Set down the material exactly as given, please, from its first line through the line that includes "(** The receiver".

[PROVIDED DATA]
****************************************

(* ===== verification/Races.v ===== *)
(** * Interleavings that break the specification

    Concrete schedules of the threads of [Threads] from start-up, each
    run by [exec_all] and checked by evaluation: the configuration it
    reaches is reachable and exhibits a behaviour the specification
    forbids.  Each theorem names the lines of the C code that allow it. *)

From S2P Require Import Prelude Validate Registry Threads.
Import Registry Threads.

Module Races.

(** ** Schedules that break the specification *)

(** [send 1 hi] fetches the slot of connection 1; its peer closes, the
    receiver retires it, an accepted peer takes the slot; the command
    thread then writes. *)
Definition sched_send : list label :=
  [LAcceptTop; LAccept (Some 100) (peer_of [10; 0; 0; 1] 40000); LAcceptAdd (Some 1); LAcceptRet;
   LCmdTop; LCmdLine; LCmdSend 1 "hi"; LRecvTop 0; LRecvLock 0; LRecvEof 0; LRecvRemove 0;
   LAcceptTop; LAccept (Some 200) (peer_of [10; 0; 0; 2] 40001); LAcceptAdd (Some 2); LCmdSendWrite 2].

(** The receiver of connection 1 has just displayed a message when the
    operator terminates connection 1 and a new peer takes its slot. *)
Definition sched_recv : list label :=
  [LAcceptTop; LAccept (Some 100) (peer_of [10; 0; 0; 1] 40000); LAcceptAdd (Some 1); LAcceptRet;
   LRecvTop 0; LRecvLock 0; LRecvData 0 "x"; LCmdTop; LCmdLine; LCmdTerminate 1; LCmdTerminateClose;
   LAcceptTop; LAccept (Some 200) (peer_of [10; 0; 0; 2] 40001); LAcceptAdd (Some 2); LAcceptRet;
   LRecvTop 0; LRecvLock 0; LRecvTop 1; LRecvLock 1].

(** [connect 10.0.0.5 6000] inserts its link; before [add_connection]
    reads the id back, the peer closes, the link is retired and an
    accepted peer takes the slot. *)
Definition sched_connect_id : list label :=
  [LCmdTop; LCmdLine; LCmdConnect "10.0.0.5" 6000; LCmdDial (Some 100); LCmdAdd (Some 1);
   LRecvTop 0; LRecvLock 0; LRecvEof 0; LRecvRemove 0;
   LAcceptTop; LAccept (Some 200) (peer_of [10; 0; 0; 9] 7000); LAcceptAdd (Some 2); LCmdRet].

(** [connect 10.0.0.5 6000] passes its duplicate check; while it dials,
    the accept thread inserts a connection from 10.0.0.5:6000. *)
Definition sched_duplicate : list label :=
  [LCmdTop; LCmdLine; LCmdConnect "10.0.0.5" 6000; LAcceptTop; LAccept (Some 200) (peer_of [10; 0; 0; 5] 6000);
   LAcceptAdd (Some 1); LAcceptRet; LCmdDial (Some 100); LCmdAdd (Some 2); LCmdRet].

(** ** The schedules' outcomes *)

(** (C13) A message can reach the wrong peer.  [cmd_send] looks the
    connection up under the mutex but reads [conn->socket] and writes
    after releasing it.  In the schedule [sched_send] the operator sends
    "hi" to connection 1 (10.0.0.1); before the write, the peer of
    connection 1 disconnects, its receiver retires it, and a new peer
    (10.0.0.2, id 2) is accepted into the same slot: the write goes to
    the socket of connection 2. *)
Theorem send_reaches_reused_slot :
  exists c, exec_all (init "192.168.1.10" 8080) sched_send = Some c /\
    reachable "192.168.1.10" 8080 c /\
    connections (reg c) !! 0%nat = Some (mkConnection 2 200 "10.0.0.2" 40001 2 true) /\
    head (trace c) = Some (EvSend 200 "hi").
Proof.
  apply run_schedule; [|vm_compute; eauto].
  intros c Hc. vm_compute in Hc. injection Hc as <-. split; reflexivity.
Qed.

(** (C14) Two receivers can read the same socket.  A receiver
    re-reads its slot, not its connection, at the head of its loop.  In
    [sched_recv] the operator terminates connection 1 just after its
    receiver returned from [recv] with data, and a new peer is accepted
    into the same slot: the old receiver and the new connection's
    receiver both go on to [recv] on the new socket, so each message of
    the new peer is read by one of the two at random. *)
Theorem two_receivers_one_socket :
  exists c, exec_all (init "192.168.1.10" 8080) sched_recv = Some c /\
    reachable "192.168.1.10" 8080 c /\
    recvs c !! 0%nat = Some (mkRthread 0 (RRecv 200 "10.0.0.2" 40001 2)) /\
    recvs c !! 1%nat = Some (mkRthread 0 (RRecv 200 "10.0.0.2" 40001 2)).
Proof.
  apply run_schedule; [|vm_compute; eauto].
  intros c Hc. vm_compute in Hc. injection Hc as <-. split; reflexivity.
Qed.

(** (C15) [cmd_connect] can report the id of another peer.
    [add_connection] returns [connections[slot].id], read after the
    mutex is released.  In [sched_connect_id] the new link to
    10.0.0.5:6000 is retired by its receiver and its slot taken by an
    accepted peer 10.0.0.9 before that read: the operator is told the
    connection to 10.0.0.5 has id 2, which is the id of 10.0.0.9. *)
Theorem connect_reports_other_id :
  exists c, exec_all (init "192.168.1.10" 8080) sched_connect_id = Some c /\
    reachable "192.168.1.10" 8080 c /\
    head (trace c) = Some (EvConnected "10.0.0.5" 6000 2) /\
    connections (reg c) !! 0%nat = Some (mkConnection 2 200 "10.0.0.9" 7000 2 true) /\
    find_connection_by_address (reg c) "10.0.0.5" 6000 = -1.
Proof.
  apply run_schedule; [|vm_compute; eauto].
  intros c Hc. vm_compute in Hc. injection Hc as <-. split_and!; reflexivity.
Qed.

(** (C16) Two live connections can share an endpoint (I2 fails).
    [cmd_connect] checks for an existing connection and inserts in two
    different critical sections, and [add_connection] checks nothing.
    In [sched_duplicate] an inbound connection from 10.0.0.5:6000 is
    accepted between the check and the insertion of an outbound
    connection to 10.0.0.5:6000: both are live. *)
Theorem duplicate_endpoint :
  exists c, exec_all (init "192.168.1.10" 8080) sched_duplicate = Some c /\
    reachable "192.168.1.10" 8080 c /\
    connections (reg c) !! 0%nat = Some (mkConnection 1 200 "10.0.0.5" 6000 1 true) /\
    connections (reg c) !! 1%nat = Some (mkConnection 2 100 "10.0.0.5" 6000 2 true).
Proof.
  apply run_schedule; [|vm_compute; eauto].
  intros c Hc. vm_compute in Hc. injection Hc as <-. split; reflexivity.
Qed.

End Races.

****************************************

[TASK OUTPUT]
(* ===== verification/Races.v ===== *)
(** * Interleavings that break the specification

    Concrete schedules of the threads of [Threads] from start-up, each
    run by [exec_all] and checked by evaluation: the configuration it
    reaches is reachable and exhibits a behaviour the specification
    forbids.  Each theorem names the lines of the C code that allow it. *)

From S2P Require Import Prelude Validate Registry Threads.
Import Registry Threads.

Module Races.

(** ** Schedules that break the specification *)

(** [send 1 hi] fetches the slot of connection 1; its peer closes, the
    receiver retires it, an accepted peer takes the slot; the command
    thread then writes. *)
Definition sched_send : list label :=
  [LAcceptTop; LAccept (Some 100) (peer_of [10; 0; 0; 1] 40000); LAcceptAdd (Some 1); LAcceptRet;
   LCmdTop; LCmdLine; LCmdSend 1 "hi"; LRecvTop 0; LRecvLock 0; LRecvEof 0; LRecvRemove 0;
   LAcceptTop; LAccept (Some 200) (peer_of [10; 0; 0; 2] 40001); LAcceptAdd (Some 2); LCmdSendWrite 2].

(** The receiver of connection 1 has just displayed a message when the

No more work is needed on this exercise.